Predicting fine-scale downstream migratory movement of Atlantic salmon smolt (Salmo salar) in front of a hydropower plant

The Atlantic salmon (Salmo salar) is an iconic species of significant ecological and economic importance. Their downstream migration as smolts represents a critical life-history stage that exposes them to numerous challenges, including passage through hydropower plants. Understanding and predicting fine-scale movement patterns of smolts near hydropower plants is therefore essential for adaptive and effective management and conservation of this species. We present a spatially explicit individual-based model for predicting the movement of Atlantic salmon smolts in regulated rivers in Norway, parameterised for smolt movements in the River Mandal and the River Orkla. The model is rooted in statistically derived relationships between observed smolt swimming behaviour and the hydraulic variables they encounter. The aim of the model was to provide fast yet representative swimming patterns past hydropower plants, based on the hydraulic conditions experienced by the smolts.

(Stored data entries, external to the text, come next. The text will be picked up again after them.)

(* ===== verification/Thread.v ===== *)
(** * Threads

    [CxPlatThreadCreate] of the three platforms (src/lib/cxplat_posix.c,
    inc/cxplat_winuser.h, inc/cxplat_winkernel.h) and the C++ wrapper
    [CxPlatAsyncT] (inc/cxplat.hpp).  What the operating system answers is a
    class per platform; the state is what the calls change: the threads that
    run, how they are placed and named, the custom contexts they are handed, the
    objects the function must release.  On POSIX the threads also run: at any
    moment between its creation and the end of its join. *)

From S2P Require Import Prelude.

Definition CXPLAT_THREAD_FLAG_SET_IDEAL_PROC : Z := 1.
Definition CXPLAT_THREAD_FLAG_SET_AFFINITIZE : Z := 2.
Definition CXPLAT_THREAD_FLAG_HIGH_PRIORITY : Z := 4.

(** The functions a thread can start with: code of the user, by its address; the
    static [ThreadCallback] of [CxPlatAsyncT]; and the start routine that builds
    with [CXPLAT_USE_CUSTOM_THREAD_CONTEXT] provide. *)
Inductive start_routine := Routine (addr : Z) | ThreadCallback | CxPlatThreadCustomStart.

(** [Name] is the bytes of the string before its terminator, [None] for NULL. *)
Record CXPLAT_THREAD_CONFIG := mkConfig {
  Flags : Z;
  IdealProcessor : Z;
  Name : option (list Z);
  Callback : start_routine;
  Context : Z
}.

Definition has_flag (c : CXPLAT_THREAD_CONFIG) (f : Z) : bool := negb (Z.land (Flags c) f =? 0).

(** A thread: the function it runs, its argument, the processors it is bound to
    and its ideal processor (a group, and a mask or a number in the group), its
    raised priority, its name in UTF-16; [t_ended] when its start routine has
    returned, [t_joined] when it has been waited for. *)
Record thread := mkThread {
  t_start : start_routine;
  t_arg : Z;
  t_affinity : option (Z * Z);
  t_ideal : option (Z * Z);
  t_high : bool;
  t_name : option (list Z);
  t_ended : bool;
  t_joined : bool
}.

The model outperformed a 'drift-only' model in portraying observed swim tracks when comparing simulated and observed tracks. It was found to represent smolt swimming behaviour well. Our results show that by constructing swim models using relatively simple and general statistical relationships between smolt swimming behaviour and the hydraulic environment, we can produce fast and relevant outputs for an adaptive management process, aimed at exploring how physical implementations or changes in flow regulations might affect smolt populations.